Required work ▸
Needed from the data below: every line from the one with "flagText (streaming client)." up to and including the one with "Definition SOFT_HYPHEN : ascii", repeated exactly and with nothing else.

-- Opening Marker --

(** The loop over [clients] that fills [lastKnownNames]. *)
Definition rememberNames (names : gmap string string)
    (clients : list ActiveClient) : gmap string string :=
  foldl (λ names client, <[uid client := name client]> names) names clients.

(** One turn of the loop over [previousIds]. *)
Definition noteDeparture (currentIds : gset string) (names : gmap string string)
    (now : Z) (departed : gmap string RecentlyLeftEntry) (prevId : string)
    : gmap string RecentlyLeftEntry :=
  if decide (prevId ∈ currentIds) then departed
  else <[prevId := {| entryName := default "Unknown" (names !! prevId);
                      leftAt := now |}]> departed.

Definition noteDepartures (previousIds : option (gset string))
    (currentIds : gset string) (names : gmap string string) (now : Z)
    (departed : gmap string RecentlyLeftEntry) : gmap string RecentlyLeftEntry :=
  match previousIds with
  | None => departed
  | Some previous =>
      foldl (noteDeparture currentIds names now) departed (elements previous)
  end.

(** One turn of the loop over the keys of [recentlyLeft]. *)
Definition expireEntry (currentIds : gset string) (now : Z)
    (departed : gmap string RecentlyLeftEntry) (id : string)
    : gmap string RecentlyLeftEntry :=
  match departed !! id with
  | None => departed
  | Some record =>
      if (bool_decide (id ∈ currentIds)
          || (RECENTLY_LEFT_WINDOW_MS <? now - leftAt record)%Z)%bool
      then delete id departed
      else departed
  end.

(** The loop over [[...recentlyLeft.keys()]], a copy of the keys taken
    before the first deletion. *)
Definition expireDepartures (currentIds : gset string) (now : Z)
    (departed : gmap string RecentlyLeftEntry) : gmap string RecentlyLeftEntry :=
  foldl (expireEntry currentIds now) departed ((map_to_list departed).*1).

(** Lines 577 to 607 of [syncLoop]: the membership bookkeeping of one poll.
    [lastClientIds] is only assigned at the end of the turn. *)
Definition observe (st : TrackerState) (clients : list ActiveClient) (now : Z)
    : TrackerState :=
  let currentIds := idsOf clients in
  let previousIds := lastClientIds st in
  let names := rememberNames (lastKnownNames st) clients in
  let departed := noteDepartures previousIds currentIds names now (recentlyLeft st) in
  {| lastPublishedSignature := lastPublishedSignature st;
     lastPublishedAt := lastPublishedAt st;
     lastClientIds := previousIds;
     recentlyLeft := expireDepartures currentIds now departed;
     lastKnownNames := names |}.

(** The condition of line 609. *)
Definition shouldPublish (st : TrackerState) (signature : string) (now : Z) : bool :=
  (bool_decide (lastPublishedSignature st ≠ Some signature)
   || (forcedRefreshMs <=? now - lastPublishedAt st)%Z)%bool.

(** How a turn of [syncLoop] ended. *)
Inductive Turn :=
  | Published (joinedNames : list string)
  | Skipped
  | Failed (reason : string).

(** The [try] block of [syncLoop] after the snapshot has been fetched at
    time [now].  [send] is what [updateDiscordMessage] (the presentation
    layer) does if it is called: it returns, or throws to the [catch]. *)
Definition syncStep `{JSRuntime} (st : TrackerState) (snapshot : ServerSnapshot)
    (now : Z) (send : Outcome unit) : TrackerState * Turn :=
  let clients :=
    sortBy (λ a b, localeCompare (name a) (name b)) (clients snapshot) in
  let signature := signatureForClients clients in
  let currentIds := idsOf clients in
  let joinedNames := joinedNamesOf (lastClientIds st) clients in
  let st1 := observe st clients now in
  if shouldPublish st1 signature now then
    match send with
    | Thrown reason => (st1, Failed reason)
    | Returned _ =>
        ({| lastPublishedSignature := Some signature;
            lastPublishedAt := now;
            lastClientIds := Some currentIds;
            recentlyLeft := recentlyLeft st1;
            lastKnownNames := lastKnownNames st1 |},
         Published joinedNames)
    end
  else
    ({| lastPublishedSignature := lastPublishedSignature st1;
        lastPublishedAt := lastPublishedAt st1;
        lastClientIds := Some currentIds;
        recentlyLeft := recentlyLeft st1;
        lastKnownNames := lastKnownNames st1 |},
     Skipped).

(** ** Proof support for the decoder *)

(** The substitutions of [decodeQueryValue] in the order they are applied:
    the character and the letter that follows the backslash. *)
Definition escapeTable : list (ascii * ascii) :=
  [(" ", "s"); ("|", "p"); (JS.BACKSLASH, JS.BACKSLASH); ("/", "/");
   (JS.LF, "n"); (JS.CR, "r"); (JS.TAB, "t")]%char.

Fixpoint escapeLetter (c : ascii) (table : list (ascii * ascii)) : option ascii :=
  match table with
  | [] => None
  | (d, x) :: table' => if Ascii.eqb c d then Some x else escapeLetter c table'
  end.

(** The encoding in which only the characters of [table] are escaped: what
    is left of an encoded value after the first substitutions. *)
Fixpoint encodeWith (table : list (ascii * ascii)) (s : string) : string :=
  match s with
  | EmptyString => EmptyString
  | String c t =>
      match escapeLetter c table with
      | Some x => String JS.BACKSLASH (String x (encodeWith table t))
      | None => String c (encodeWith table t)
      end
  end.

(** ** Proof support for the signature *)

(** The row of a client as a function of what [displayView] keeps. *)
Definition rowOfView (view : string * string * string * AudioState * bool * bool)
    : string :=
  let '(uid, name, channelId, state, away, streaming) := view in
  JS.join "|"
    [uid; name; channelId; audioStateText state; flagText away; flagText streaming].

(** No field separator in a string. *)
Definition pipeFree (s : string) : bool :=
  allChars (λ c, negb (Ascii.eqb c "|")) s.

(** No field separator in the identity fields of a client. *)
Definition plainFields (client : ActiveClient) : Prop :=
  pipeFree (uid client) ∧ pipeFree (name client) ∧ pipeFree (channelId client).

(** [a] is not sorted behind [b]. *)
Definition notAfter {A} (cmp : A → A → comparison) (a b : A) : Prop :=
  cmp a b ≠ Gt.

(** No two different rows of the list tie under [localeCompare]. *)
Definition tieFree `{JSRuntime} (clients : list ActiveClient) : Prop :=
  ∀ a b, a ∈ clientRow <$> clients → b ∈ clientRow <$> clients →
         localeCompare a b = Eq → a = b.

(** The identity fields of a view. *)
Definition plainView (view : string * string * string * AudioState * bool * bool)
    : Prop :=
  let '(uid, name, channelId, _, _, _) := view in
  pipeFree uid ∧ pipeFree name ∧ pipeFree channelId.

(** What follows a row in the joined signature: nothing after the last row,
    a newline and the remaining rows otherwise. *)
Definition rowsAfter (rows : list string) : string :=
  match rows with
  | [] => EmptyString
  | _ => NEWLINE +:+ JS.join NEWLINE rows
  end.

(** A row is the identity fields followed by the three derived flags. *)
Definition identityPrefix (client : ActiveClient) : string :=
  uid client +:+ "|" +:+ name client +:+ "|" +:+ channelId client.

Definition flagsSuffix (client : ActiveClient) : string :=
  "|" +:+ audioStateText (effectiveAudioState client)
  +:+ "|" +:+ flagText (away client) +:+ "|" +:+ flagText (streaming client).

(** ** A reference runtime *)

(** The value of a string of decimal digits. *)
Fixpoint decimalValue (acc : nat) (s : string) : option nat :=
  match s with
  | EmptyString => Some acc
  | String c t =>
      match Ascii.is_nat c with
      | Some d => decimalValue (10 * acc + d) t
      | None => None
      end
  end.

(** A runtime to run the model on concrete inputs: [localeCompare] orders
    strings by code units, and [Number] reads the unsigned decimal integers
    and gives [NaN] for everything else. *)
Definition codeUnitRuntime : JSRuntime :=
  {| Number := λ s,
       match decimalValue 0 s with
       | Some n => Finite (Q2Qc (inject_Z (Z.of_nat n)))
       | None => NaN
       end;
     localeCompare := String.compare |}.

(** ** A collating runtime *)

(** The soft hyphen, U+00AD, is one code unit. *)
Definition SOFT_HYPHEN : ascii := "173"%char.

-- Closing Marker --
-- Opening Marker --

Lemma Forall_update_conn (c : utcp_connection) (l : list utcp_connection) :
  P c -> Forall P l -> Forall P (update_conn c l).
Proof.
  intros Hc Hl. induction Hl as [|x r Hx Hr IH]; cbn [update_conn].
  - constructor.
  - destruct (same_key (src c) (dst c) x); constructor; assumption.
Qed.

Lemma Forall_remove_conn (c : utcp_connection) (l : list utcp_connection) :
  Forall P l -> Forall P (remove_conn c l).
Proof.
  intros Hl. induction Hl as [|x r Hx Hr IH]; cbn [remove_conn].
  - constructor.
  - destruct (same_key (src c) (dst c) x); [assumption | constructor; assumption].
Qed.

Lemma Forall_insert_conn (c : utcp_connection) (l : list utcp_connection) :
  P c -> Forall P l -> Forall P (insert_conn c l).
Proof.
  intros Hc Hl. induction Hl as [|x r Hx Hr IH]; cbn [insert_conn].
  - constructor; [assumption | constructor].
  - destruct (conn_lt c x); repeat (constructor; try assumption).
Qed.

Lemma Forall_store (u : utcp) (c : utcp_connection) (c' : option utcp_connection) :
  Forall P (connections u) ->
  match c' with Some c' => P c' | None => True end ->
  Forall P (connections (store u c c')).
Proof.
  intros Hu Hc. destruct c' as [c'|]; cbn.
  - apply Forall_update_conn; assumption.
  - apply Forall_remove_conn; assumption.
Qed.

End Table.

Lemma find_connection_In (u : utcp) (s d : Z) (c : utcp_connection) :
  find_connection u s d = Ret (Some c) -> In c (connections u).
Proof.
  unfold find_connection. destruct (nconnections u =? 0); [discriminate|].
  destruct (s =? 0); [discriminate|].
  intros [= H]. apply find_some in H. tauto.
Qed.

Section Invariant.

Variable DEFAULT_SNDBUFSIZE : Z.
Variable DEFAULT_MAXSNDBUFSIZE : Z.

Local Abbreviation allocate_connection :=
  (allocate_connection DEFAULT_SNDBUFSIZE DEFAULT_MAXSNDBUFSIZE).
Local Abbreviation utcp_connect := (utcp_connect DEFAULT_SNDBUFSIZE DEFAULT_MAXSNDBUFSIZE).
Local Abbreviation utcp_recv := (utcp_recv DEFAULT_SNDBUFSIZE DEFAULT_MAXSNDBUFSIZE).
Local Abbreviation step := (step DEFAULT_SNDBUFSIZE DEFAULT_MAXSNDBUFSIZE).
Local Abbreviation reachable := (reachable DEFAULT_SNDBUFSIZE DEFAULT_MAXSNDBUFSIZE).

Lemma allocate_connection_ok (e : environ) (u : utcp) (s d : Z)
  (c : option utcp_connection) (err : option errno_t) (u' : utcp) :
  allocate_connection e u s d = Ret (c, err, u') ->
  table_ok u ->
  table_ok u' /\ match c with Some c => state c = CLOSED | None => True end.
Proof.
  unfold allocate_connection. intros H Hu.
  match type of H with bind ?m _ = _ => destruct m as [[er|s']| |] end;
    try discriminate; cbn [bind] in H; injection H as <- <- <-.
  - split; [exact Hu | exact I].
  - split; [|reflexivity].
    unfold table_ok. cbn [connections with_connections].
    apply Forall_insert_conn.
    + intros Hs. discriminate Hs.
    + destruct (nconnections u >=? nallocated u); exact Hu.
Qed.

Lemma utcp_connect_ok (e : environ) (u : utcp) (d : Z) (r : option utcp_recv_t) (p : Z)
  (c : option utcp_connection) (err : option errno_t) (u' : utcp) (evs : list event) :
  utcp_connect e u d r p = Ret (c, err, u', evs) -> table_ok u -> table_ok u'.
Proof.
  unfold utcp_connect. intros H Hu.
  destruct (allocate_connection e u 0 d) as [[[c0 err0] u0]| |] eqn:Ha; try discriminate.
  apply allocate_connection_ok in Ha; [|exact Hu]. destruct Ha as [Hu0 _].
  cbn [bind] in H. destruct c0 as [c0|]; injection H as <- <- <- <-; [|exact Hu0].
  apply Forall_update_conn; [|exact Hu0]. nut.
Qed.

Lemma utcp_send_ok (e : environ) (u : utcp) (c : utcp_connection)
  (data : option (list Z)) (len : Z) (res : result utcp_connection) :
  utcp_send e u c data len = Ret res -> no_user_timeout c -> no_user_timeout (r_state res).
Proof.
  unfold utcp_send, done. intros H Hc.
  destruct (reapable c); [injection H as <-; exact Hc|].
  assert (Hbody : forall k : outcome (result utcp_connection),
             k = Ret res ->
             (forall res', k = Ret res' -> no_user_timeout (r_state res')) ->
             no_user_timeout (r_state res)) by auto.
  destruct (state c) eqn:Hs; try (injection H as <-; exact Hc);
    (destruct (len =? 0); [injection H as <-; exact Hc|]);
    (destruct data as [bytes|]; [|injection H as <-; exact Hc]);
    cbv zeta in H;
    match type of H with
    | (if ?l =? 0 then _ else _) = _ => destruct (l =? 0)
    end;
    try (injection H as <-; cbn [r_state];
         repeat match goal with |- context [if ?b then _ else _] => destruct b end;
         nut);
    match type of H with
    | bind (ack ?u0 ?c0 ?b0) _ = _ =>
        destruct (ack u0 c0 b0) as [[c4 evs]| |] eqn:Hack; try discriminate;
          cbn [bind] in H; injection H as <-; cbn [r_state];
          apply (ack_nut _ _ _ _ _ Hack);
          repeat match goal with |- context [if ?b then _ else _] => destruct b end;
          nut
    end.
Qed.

-- Closing Marker --

The completed task ▸
  +:+ "|" +:+ flagText (away client) +:+ "|" +:+ flagText (streaming client).

(** ** A reference runtime *)

(** The value of a string of decimal digits. *)
Fixpoint decimalValue (acc : nat) (s : string) : option nat :=
  match s with
  | EmptyString => Some acc
  | String c t =>
      match Ascii.is_nat c with
      | Some d => decimalValue (10 * acc + d) t
      | None => None
      end
  end.

(** A runtime to run the model on concrete inputs: [localeCompare] orders
    strings by code units, and [Number] reads the unsigned decimal integers
    and gives [NaN] for everything else. *)
Definition codeUnitRuntime : JSRuntime :=
  {| Number := λ s,
       match decimalValue 0 s with
       | Some n => Finite (Q2Qc (inject_Z (Z.of_nat n)))
       | None => NaN
       end;
     localeCompare := String.compare |}.

(** ** A collating runtime *)

(** The soft hyphen, U+00AD, is one code unit. *)
Definition SOFT_HYPHEN : ascii := "173"%char.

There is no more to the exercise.